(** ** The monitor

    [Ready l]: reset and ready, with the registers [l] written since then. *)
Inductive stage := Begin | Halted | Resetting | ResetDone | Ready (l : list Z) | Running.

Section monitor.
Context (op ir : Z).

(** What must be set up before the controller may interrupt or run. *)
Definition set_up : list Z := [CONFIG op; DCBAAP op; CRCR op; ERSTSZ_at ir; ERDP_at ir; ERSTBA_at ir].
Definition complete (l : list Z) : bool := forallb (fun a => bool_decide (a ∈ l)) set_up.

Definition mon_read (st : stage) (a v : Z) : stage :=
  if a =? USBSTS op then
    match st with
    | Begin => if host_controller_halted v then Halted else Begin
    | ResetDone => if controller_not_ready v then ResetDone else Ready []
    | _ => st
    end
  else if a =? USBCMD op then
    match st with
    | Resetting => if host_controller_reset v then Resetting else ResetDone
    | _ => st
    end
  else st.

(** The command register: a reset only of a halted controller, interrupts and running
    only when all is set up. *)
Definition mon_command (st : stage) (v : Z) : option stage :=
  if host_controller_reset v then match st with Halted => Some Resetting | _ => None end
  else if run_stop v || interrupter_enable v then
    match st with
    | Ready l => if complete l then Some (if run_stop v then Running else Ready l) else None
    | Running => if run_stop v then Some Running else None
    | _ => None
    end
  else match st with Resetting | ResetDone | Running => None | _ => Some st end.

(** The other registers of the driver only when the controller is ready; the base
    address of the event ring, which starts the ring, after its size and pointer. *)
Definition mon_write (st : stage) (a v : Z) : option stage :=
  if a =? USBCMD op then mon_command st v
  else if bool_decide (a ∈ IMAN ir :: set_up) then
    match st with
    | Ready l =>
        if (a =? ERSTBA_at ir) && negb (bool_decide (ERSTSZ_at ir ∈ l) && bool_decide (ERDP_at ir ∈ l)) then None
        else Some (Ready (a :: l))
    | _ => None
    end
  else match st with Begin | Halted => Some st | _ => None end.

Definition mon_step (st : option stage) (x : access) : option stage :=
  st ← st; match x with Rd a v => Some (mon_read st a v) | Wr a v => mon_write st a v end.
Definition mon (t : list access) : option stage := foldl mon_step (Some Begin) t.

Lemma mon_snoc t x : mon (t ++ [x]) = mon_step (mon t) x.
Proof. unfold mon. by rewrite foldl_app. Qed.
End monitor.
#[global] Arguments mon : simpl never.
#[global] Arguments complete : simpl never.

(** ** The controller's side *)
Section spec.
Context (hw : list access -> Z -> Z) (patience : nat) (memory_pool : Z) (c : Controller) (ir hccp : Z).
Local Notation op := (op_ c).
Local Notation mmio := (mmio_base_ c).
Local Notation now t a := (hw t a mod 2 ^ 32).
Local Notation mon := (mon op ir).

==

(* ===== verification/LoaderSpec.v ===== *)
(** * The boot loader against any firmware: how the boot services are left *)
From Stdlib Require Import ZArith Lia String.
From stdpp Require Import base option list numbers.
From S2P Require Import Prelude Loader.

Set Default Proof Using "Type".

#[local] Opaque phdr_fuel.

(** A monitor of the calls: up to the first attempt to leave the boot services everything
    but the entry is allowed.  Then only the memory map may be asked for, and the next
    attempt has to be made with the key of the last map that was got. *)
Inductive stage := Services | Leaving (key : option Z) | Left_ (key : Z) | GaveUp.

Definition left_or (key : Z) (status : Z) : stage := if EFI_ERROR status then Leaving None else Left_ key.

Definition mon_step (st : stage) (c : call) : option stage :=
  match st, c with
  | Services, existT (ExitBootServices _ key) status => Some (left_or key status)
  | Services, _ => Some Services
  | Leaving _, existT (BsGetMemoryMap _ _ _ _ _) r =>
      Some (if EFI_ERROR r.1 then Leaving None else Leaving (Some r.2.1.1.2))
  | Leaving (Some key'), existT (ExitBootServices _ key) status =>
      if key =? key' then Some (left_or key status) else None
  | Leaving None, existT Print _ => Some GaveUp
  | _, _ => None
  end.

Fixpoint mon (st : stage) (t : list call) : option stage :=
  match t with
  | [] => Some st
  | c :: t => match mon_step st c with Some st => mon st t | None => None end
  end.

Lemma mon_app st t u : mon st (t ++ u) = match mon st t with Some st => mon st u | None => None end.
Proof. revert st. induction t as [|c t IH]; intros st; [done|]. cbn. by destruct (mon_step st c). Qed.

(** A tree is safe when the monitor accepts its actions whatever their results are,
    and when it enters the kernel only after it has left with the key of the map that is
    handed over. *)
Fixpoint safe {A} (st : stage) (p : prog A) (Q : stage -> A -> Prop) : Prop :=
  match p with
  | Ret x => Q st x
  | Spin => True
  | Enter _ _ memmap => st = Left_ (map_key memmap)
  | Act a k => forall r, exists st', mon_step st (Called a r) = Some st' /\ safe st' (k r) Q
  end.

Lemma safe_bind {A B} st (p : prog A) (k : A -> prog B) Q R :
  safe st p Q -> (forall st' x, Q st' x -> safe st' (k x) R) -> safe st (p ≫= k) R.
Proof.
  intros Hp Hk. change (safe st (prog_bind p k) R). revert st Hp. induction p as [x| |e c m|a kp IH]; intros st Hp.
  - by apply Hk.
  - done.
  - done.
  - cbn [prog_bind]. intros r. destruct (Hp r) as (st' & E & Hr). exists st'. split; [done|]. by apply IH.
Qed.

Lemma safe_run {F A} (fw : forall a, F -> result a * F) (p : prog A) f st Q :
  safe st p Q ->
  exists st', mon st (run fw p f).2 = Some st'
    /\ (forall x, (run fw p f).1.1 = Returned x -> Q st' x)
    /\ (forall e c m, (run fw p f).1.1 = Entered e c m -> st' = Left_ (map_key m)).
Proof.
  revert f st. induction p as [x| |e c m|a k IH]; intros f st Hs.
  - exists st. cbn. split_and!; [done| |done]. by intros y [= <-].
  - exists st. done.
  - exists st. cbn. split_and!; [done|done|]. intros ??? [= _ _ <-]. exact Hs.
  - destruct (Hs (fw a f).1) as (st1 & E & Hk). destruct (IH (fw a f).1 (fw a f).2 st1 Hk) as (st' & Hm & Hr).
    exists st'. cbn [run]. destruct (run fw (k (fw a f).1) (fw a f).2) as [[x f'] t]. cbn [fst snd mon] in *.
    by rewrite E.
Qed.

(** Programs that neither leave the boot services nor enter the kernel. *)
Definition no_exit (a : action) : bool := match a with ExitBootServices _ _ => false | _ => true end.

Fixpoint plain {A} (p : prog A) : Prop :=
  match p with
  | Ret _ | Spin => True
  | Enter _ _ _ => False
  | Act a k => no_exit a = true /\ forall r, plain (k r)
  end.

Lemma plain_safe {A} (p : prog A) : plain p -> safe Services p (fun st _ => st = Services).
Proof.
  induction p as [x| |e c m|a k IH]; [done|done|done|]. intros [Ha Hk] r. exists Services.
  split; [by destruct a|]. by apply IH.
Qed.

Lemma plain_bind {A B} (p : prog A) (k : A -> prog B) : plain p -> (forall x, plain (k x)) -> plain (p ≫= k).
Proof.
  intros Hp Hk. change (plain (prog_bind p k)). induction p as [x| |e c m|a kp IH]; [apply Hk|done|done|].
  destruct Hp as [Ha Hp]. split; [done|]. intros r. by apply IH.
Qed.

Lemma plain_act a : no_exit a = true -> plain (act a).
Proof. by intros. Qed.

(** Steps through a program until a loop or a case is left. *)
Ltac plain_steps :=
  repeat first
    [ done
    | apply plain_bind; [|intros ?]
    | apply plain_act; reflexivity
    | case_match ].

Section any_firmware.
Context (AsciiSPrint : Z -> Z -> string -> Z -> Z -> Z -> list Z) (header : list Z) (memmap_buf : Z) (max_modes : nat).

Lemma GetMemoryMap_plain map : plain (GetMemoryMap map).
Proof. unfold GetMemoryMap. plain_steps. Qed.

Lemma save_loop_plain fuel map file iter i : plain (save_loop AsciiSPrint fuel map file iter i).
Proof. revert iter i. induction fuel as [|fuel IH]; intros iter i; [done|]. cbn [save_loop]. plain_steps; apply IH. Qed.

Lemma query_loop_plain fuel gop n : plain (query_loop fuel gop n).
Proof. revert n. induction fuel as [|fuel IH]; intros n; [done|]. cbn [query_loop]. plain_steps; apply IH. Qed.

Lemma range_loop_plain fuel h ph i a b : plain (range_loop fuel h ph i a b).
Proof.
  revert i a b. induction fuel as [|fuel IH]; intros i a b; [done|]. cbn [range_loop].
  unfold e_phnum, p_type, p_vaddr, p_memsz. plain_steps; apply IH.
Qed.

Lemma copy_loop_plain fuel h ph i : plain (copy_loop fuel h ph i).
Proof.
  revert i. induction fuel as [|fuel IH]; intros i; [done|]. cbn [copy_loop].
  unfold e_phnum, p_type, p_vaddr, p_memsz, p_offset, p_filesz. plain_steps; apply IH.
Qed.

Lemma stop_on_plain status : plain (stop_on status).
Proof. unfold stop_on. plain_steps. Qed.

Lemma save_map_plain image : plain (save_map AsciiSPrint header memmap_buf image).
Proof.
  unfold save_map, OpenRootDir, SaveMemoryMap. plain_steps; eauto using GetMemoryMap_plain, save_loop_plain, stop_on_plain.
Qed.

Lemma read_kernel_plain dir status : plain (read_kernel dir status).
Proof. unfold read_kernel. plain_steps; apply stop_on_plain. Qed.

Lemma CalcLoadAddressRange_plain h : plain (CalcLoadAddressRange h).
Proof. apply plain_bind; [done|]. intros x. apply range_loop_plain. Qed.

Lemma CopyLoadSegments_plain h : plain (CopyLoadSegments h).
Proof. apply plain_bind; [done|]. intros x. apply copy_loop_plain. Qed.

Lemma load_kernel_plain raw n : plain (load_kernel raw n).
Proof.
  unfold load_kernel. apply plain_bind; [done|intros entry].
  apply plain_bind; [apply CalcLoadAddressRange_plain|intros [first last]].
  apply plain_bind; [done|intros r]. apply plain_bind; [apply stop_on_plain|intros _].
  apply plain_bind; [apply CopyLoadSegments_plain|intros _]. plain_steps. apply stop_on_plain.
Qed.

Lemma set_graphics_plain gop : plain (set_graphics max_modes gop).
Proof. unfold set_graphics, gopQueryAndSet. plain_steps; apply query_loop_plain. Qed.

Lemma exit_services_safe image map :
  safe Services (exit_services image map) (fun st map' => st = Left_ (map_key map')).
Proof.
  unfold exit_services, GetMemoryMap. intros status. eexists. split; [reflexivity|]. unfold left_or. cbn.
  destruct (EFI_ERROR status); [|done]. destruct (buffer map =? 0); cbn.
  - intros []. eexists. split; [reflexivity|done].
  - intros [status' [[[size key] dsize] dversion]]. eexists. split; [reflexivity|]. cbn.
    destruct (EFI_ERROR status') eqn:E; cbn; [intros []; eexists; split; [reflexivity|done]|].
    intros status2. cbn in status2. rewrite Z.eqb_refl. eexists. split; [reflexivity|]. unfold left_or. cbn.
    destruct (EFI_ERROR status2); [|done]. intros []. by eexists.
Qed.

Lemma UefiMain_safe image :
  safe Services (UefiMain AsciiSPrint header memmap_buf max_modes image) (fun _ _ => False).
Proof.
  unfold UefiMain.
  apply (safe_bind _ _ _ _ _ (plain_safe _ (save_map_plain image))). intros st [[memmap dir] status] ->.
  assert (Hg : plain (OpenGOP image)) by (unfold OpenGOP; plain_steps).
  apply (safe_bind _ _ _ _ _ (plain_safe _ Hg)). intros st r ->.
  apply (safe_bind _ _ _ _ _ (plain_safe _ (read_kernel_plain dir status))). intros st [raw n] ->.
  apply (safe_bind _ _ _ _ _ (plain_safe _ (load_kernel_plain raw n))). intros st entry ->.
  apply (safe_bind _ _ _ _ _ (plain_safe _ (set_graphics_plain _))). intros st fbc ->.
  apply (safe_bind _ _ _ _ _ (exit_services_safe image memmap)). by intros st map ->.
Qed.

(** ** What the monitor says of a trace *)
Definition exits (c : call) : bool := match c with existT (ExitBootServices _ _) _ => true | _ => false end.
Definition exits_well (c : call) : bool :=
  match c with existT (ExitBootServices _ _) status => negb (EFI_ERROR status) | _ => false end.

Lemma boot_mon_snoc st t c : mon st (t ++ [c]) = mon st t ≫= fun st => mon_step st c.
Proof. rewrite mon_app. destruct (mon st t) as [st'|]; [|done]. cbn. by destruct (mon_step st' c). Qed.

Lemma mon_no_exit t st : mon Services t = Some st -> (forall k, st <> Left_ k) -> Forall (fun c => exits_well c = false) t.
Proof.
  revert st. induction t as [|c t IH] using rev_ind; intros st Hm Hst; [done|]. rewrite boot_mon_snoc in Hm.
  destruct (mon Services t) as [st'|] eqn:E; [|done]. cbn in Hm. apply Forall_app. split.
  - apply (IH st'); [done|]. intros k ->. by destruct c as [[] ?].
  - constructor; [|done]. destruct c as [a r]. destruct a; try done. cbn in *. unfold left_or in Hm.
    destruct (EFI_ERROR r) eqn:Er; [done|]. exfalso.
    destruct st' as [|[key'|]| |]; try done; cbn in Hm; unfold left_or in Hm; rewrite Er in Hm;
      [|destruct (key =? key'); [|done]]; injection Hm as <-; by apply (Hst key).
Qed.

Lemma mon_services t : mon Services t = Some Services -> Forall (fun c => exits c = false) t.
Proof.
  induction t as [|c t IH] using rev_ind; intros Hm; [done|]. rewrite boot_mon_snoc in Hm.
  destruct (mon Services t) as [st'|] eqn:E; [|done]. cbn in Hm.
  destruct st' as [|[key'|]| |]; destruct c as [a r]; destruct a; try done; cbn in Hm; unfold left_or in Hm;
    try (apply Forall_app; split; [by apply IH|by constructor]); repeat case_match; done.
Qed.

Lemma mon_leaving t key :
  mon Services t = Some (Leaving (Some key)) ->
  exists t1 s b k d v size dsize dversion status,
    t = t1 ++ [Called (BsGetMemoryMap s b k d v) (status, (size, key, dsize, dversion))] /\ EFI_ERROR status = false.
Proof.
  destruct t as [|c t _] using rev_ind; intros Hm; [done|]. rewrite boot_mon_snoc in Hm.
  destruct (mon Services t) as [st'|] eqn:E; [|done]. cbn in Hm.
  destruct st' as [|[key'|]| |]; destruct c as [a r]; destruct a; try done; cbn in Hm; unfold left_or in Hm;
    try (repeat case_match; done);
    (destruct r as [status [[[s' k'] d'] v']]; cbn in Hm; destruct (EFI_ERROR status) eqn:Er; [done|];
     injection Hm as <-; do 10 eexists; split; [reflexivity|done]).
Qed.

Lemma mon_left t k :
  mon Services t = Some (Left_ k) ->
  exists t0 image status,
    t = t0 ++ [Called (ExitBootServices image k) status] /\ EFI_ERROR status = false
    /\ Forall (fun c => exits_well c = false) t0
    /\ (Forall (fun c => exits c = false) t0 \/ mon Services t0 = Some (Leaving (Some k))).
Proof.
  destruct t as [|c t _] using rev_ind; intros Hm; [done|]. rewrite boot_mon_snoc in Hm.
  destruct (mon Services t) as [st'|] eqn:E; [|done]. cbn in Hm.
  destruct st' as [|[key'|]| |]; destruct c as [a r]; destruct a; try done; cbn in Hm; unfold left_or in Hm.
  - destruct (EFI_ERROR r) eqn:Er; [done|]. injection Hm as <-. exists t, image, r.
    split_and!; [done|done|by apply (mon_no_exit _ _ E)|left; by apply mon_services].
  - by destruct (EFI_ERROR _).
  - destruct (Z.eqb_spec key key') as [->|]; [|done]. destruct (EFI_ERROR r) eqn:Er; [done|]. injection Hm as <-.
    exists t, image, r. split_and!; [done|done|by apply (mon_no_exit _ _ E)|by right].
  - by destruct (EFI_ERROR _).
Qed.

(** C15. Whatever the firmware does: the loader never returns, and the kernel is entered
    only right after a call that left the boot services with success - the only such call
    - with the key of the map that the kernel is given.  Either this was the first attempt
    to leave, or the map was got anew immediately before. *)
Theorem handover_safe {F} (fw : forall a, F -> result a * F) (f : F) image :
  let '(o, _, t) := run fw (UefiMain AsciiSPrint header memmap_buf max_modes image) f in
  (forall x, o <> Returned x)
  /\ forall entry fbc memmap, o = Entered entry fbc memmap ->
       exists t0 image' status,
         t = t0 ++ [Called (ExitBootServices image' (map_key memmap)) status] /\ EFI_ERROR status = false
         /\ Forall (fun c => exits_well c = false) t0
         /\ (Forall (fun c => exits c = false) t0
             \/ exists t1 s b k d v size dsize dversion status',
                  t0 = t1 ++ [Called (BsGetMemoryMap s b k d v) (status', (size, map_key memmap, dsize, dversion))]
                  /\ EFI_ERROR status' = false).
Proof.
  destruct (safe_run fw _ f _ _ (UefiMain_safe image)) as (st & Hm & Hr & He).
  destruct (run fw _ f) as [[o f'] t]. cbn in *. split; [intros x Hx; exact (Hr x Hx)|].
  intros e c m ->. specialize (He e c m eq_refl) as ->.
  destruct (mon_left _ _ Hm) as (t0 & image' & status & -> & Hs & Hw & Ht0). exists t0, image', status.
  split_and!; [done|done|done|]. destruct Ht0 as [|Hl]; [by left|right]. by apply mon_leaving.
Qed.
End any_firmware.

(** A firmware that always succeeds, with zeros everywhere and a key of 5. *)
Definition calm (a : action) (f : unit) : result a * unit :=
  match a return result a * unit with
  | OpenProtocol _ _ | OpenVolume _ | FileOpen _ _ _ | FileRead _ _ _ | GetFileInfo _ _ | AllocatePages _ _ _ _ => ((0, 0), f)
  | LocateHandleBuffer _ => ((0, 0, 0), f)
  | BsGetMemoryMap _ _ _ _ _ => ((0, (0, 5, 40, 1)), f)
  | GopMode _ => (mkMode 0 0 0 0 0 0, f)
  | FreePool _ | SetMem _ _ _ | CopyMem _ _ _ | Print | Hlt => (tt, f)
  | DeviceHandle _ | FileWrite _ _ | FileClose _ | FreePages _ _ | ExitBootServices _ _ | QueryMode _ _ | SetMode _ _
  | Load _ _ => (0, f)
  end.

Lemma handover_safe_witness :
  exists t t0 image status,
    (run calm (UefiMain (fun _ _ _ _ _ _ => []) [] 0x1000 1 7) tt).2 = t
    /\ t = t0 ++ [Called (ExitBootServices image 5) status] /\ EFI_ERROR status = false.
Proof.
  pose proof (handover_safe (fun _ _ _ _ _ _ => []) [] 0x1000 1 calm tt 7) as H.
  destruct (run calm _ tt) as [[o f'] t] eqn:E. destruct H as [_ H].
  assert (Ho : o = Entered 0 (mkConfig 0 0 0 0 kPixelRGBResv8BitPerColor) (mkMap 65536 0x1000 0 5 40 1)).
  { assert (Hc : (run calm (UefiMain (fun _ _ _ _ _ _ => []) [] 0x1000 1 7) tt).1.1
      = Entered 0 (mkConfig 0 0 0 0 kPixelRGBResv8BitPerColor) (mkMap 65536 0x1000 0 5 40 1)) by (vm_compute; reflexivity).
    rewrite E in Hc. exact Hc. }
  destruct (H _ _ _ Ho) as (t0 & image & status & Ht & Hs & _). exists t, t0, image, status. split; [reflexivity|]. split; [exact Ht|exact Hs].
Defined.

The task: Write down, word for word, the lines above from the one containing "Set Default Proof" through the one containing "Inductive stage := Services", both ends included.

Solution to this task:
Set Default Proof Using "Type".

#[local] Opaque phdr_fuel.

(** A monitor of the calls: up to the first attempt to leave the boot services everything
    but the entry is allowed.  Then only the memory map may be asked for, and the next
    attempt has to be made with the key of the last map that was got. *)
Inductive stage := Services | Leaving (key : option Z) | Left_ (key : Z) | GaveUp.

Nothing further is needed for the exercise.